**How to complete this task**.
Using the data that follows, return exactly the lines from the one that contains "assert (no_zero (skip_separators" through the one that contains "rewrite <- (take_drop", ends included.

**Data supplied**.
(** C9: descriptors refine a finite map.  With devices that return, any sequence
    of calls that open, close, read, write and seek, with descriptors from 0 on
    other than [MAX_HANDLES + 3], runs to its end and gives
    the answers of the map from descriptors to devices and files: the lowest
    free descriptor and a file no other descriptor has is given to a device that
    accepts it; a refusal, a full table or an unknown device changes nothing
    but the error; reads, writes and seeks go to the device and the file of the
    descriptor, or to the console for the first three; after a close the
    descriptor is free.  When no file is left open the heap is what it was.
    The descriptors left out are not checked by the library: a read, a write
    or a seek with [MAX_HANDLES + 3] or with a number below -1 goes past the
    end of the table of handles or of devices. *)
Theorem descriptors_refine_map base s m cs : files_rep base s m -> Forall device_returns (devoptab_list s) -> Forall call_ok cs ->
  runs (run_calls cs) s (fun l s' => exists m', spec_calls (devoptab_list s) (device_of s) cs m (reent s) l m' (reent s') /\
    files_rep base s' m' /\ (m' = ∅ -> blocks s' = base)) /\
  forall c fd, on_file c fd -> - 2 ^ 31 <= fd < -1 \/ fd = MAX_HANDLES + 3 -> run_call c s = Fault.
Proof.
  intros R Hdev Hcs. split; [|by intros c fd; eapply stray_run].
  revert s m R Hdev. induction Hcs as [|c cs Hc _ IH]; intros s m R Hdev; cbn [run_calls].
  { exists [], s. split; [done|]. exists m. split; [constructor|]. split; [done|]. intros ->. by apply rep_nothing_left. }
  assert (exists a m1 s1, run_call c s = Ok a s1 /\ files_rep base s1 m1 /\ same_devices s s1 /\
    spec_call (devoptab_list s) (device_of s) c m (reent s) a m1 (reent s1)) as (a & m1 & s1 & E & R1 & (Hd1 & Hd2) & Hs).
  { destruct c; [by apply open_step|by apply close_step|by eapply file_step..]. }
  destruct (IH s1 m1 R1) as (l & s2 & E2 & m2 & Hs2 & R2 & Hb); [by rewrite Hd1|]. exists (a :: l), s2.
  split; [by rewrite (bind_ok _ _ _ _ _ E), (bind_ok _ _ _ _ _ E2)|]. exists m2. split; [|done]. econstructor; [exact Hs|].
  assert (device_of s1 = device_of s) as Ed by (unfold device_of; by rewrite Hd1, Hd2). by rewrite Hd1, Ed in Hs2.
Qed.
End files.
(** Following the names of a path: up stops at the root. *)
Fixpoint resolve (dirs l : list (list Z)) : option (list (list Z)) :=
  match l with
  | [] => Some dirs
  | n :: l' =>
      if bool_decide (n = str ".") then resolve dirs l'
      else if bool_decide (n = str "..") then match dirs with [] => None | _ => resolve (removelast dirs) l' end
      else resolve (dirs ++ [n]) l'
  end.

Definition dirs_text (dirs : list (list Z)) : list Z := List.concat ((fun n => n ++ [DIR_SEPARATOR]) <$> dirs).
Definition path_text (d : list Z) (dirs : list (list Z)) : list Z := d ++ ch ":" :: DIR_SEPARATOR :: dirs_text dirs.

Definition name_ok (n : list Z) : Prop := n <> [] /\ no_sep n /\ no_zero n.

(** ** Taking names off a path *)

Lemma first_name extra : no_zero extra -> skip_separators extra <> [] ->
  exists w tail rest, skip_separators extra = w ++ tail /\ name_ok w /\ names extra [] = w :: names rest [] /\
    (List.length rest < List.length extra)%nat /\ no_zero rest /\
    drop (extra_size (w ++ tail)) (w ++ tail) = rest /\
    ((tail = [] /\ rest = [] /\ extra_size (w ++ tail) = List.length w) \/
     (tail = DIR_SEPARATOR :: rest /\ extra_size (w ++ tail) = S (List.length w))).
Proof.
  intros Hz Hne. rewrite <- names_skip. pose proof (skip_head extra) as Hh. pose proof (skip_length extra) as Hl.
  assert (no_zero (skip_separators extra)) as Hz'.
  { clear -Hz. induction Hz as [|c p Hc Hp IH]; [constructor|]. cbn [skip_separators]. destruct (c =? DIR_SEPARATOR); [done|by constructor]. }
  destruct (skip_separators extra) as [|c p]; [done|]. set (e := c :: p) in *. unfold extra_size.
  destruct (strchr e DIR_SEPARATOR) as [i|] eqn:E.
  - pose proof (strchr_some _ _ _ E) as (H1 & H2 & H3). exists (take i e), (drop i e), (drop (S i) e).
    assert (List.length (take i e) = i) as Li by (rewrite length_take; lia).
    rewrite take_drop, E, Li. assert (take i e <> []) as Hnt.
    { destruct i; [|done]. by rewrite drop_0 in H1; injection H1 as ->. }
    assert (names e [] = take i e :: names (drop (S i) e) []) as Hn.
    { rewrite <- (take_drop i e) at 1. rewrite names_word by done. cbn [app]. by rewrite H1, names_cur. }
    split; [done|]. split; [split_and!; [done|done|by apply Forall_take]|]. split; [done|].
    split; [rewrite length_drop; lia|]. split; [by apply Forall_drop|]. split; [done|]. by right.
  - pose proof (strchr_none _ _ E) as Hs. exists e, [], []. rewrite app_nil_r, E, drop_all.
    split; [done|]. split; [done|]. split.
    { rewrite <- (app_nil_r e) at 1. rewrite names_word by done. done. }
    split; [unfold e in *; cbn in *; lia|]. split; [constructor|]. split; [done|]. by left.
Qed.

Lemma nth_word w tail k : (List.length w <= k)%nat -> nth k (w ++ tail) 0 = nth (k - List.length w) tail 0.
Proof. intros. by rewrite app_nth2. Qed.

(** The two names that stand for directories. *)
Lemma is_this_word w tail : name_ok w -> (tail = [] \/ exists r, tail = DIR_SEPARATOR :: r) ->
  is_this (w ++ tail) = bool_decide (w = str ".").
Proof.
  intros (Hne & Hs & Hz) Ht. unfold is_this. destruct w as [|a [|b w]]; [done| |].
  - cbn [app nth]. destruct (Z.eqb_spec a (ch ".")) as [->|Ha].
    + rewrite bool_decide_eq_true_2 by done. by destruct Ht as [->|[r ->]].
    + rewrite bool_decide_eq_false_2; [done|]. intros [=]. done.
  - cbn [app nth]. inversion_clear Hs as [|? ? _ Hs']. inversion_clear Hs' as [|? ? Hb _]. inversion_clear Hz as [|? ? _ Hz']. inversion_clear Hz' as [|? ? Hb0 _].
    rewrite (proj2 (Z.eqb_neq b _) Hb), (proj2 (Z.eqb_neq b _) Hb0), andb_false_r. rewrite bool_decide_eq_false_2; [done|]. by intros [=].
Qed.

Lemma is_parent_word w tail : name_ok w -> (tail = [] \/ exists r, tail = DIR_SEPARATOR :: r) ->
  is_parent (w ++ tail) = bool_decide (w = str "..").
Proof.
  intros (Hne & Hs & Hz) Ht. unfold is_parent. destruct w as [|a [|b [|c w]]]; [done| | |].
  - cbn [app nth]. rewrite (bool_decide_eq_false_2 (_ = _)) by (by intros [=]).
    destruct Ht as [->|[r ->]]; cbn [nth]; by rewrite andb_false_r.
  - cbn [app nth]. destruct (Z.eqb_spec a (ch ".")) as [->|Ha]; [|rewrite bool_decide_eq_false_2; [done|intros [=]; done]].
    destruct (Z.eqb_spec b (ch ".")) as [->|Hb]; [|rewrite bool_decide_eq_false_2; [done|intros [=]; done]].
    rewrite bool_decide_eq_true_2 by done. by destruct Ht as [->|[r ->]].
  - cbn [app nth]. inversion_clear Hs as [|? ? _ Hs']. inversion_clear Hs' as [|? ? _ Hs2]. inversion_clear Hs2 as [|? ? Hc _].
    inversion_clear Hz as [|? ? _ Hz']. inversion_clear Hz' as [|? ? _ Hz2]. inversion_clear Hz2 as [|? ? Hc0 _].
    rewrite (proj2 (Z.eqb_neq c _) Hc), (proj2 (Z.eqb_neq c _) Hc0), andb_false_r. rewrite bool_decide_eq_false_2; [done|]. by intros [=].
Qed.

(** ** Text in an array *)

Lemma wr_end t c x rest : wr (Z.of_nat (List.length t)) c (t ++ x :: rest) = Ok tt (t ++ c :: rest).
Proof.
  unfold wr. rewrite length_app. cbn [List.length]. rewrite (proj2 (Z.leb_le _ _)), (proj2 (Z.ltb_lt _ _)) by lia. cbn [andb].
  rewrite Nat2Z.id, insert_app_r_alt, Nat.sub_diag by done. done.
Qed.

Lemma rd_last t c rest : rd (Z.of_nat (List.length (t ++ [c])) - 1) (t ++ [c] ++ rest) = Ok c (t ++ [c] ++ rest).
Proof.
  unfold rd. rewrite length_app. cbn [List.length]. destruct (Z.ltb_spec (Z.of_nat (List.length t + 1) - 1) 0); [lia|].
  replace (Z.to_nat _) with (List.length t) by lia. cbn [app]. by rewrite list_lookup_middle.
Qed.

Lemma wr_all_end l : forall t old, (List.length l <= List.length old)%nat ->
  wr_all (Z.of_nat (List.length t)) l (t ++ old) = Ok tt (t ++ l ++ drop (List.length l) old).
Proof.
  induction l as [|c l IH]; intros t old Hl; cbn [wr_all List.length drop app]; [done|]. destruct old as [|x old]; [cbn in Hl; lia|].
  rewrite (bind_ok _ _ _ _ _ (wr_end t c x old)). cbn [drop]. replace (t ++ c :: old) with ((t ++ [c]) ++ old) by (by rewrite <- app_assoc).
  replace (Z.of_nat (List.length t) + 1) with (Z.of_nat (List.length (t ++ [c]))) by (rewrite length_app; cbn; lia).
  rewrite IH by (cbn in Hl; lia). by rewrite <- app_assoc.
Qed.

Lemma strlen_text t rest : no_zero t -> strlen (t ++ 0 :: rest) = List.length t.
Proof.
  intros Ht. induction Ht as [|c t Hc _ IH]; [done|]. cbn [app strlen List.length]. by rewrite (proj2 (Z.eqb_neq c 0) Hc), IH.
Qed.
Lemma c_text_app t rest : no_zero t -> c_text (t ++ 0 :: rest) = t.
Proof. intros Ht. unfold c_text. by rewrite strlen_text, take_app_length. Qed.
Lemma c_string_app t rest : no_zero t -> c_string (t ++ 0 :: rest) = Ok t (t ++ 0 :: rest).
Proof.
  intros Ht. unfold c_string. rewrite strlen_text, c_text_app by done. rewrite length_app. cbn [List.length].
  by rewrite (proj2 (Nat.ltb_lt _ _)) by lia.
Qed.

Lemma dirs_text_app l1 l2 : dirs_text (l1 ++ l2) = dirs_text l1 ++ dirs_text l2.
Proof. unfold dirs_text. by rewrite fmap_app, concat_app. Qed.
Lemma path_text_snoc d dirs n : path_text d (dirs ++ [n]) = path_text d dirs ++ n ++ [DIR_SEPARATOR].
Proof. unfold path_text. rewrite dirs_text_app. unfold dirs_text at 2. cbn. by rewrite app_nil_r, <- app_assoc. Qed.
Lemma path_text_nil d : path_text d [] = (d ++ [ch ":"]) ++ [DIR_SEPARATOR].
Proof. unfold path_text. cbn. by rewrite <- app_assoc. Qed.

(** It always ends in a separator, with the parent's text before the last name. *)
Lemma path_text_last d dirs : exists t, path_text d dirs = t ++ [DIR_SEPARATOR].
Proof.
  destruct dirs as [|n dirs _] using rev_ind; [rewrite path_text_nil; by eexists|]. rewrite path_text_snoc. rewrite app_assoc. by eexists.
Qed.

Lemma path_text_no_zero d dirs : no_zero d -> Forall name_ok dirs -> no_zero (path_text d dirs).
Proof.
  intros Hd Hn. apply Forall_app. split; [done|]. do 2 (constructor; [done|]). unfold dirs_text.
  induction Hn as [|n l (_ & _ & H) _ IH]; [constructor|]. cbn. apply Forall_app. split; [|done]. apply Forall_app. split; [done|]. by repeat constructor.
Qed.

Lemma last_separator_none l : no_sep l -> last_separator l = None.
Proof. intros H. induction H as [|x l Hx _ IH]; [done|]. cbn [last_separator]. rewrite IH. by rewrite (proj2 (Z.eqb_neq x _) Hx). Qed.

(** ** The loop over the names *)

(** What the loop leaves: the text of the directory, perhaps without its last
    separator. *)
Definition loop_text (d : list Z) (dirs : list (list Z)) (t : list Z) : Prop :=
  t = path_text d dirs \/ exists dirs0 w, dirs = dirs0 ++ [w] /\ t = path_text d dirs0 ++ w.

Lemma loop_stop fuel e l n b : concat_loop (S fuel) e l n [] b = Ok (inr e) b.
Proof. done. Qed.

**Exercise response**.
  assert (no_zero (skip_separators extra)) as Hz'.
  { clear -Hz. induction Hz as [|c p Hc Hp IH]; [constructor|]. cbn [skip_separators]. destruct (c =? DIR_SEPARATOR); [done|by constructor]. }
  destruct (skip_separators extra) as [|c p]; [done|]. set (e := c :: p) in *. unfold extra_size.
  destruct (strchr e DIR_SEPARATOR) as [i|] eqn:E.
  - pose proof (strchr_some _ _ _ E) as (H1 & H2 & H3). exists (take i e), (drop i e), (drop (S i) e).
    assert (List.length (take i e) = i) as Li by (rewrite length_take; lia).
    rewrite take_drop, E, Li. assert (take i e <> []) as Hnt.
    { destruct i; [|done]. by rewrite drop_0 in H1; injection H1 as ->. }
    assert (names e [] = take i e :: names (drop (S i) e) []) as Hn.
    { rewrite <- (take_drop i e) at 1. rewrite names_word by done. cbn [app]. by rewrite H1, names_cur. }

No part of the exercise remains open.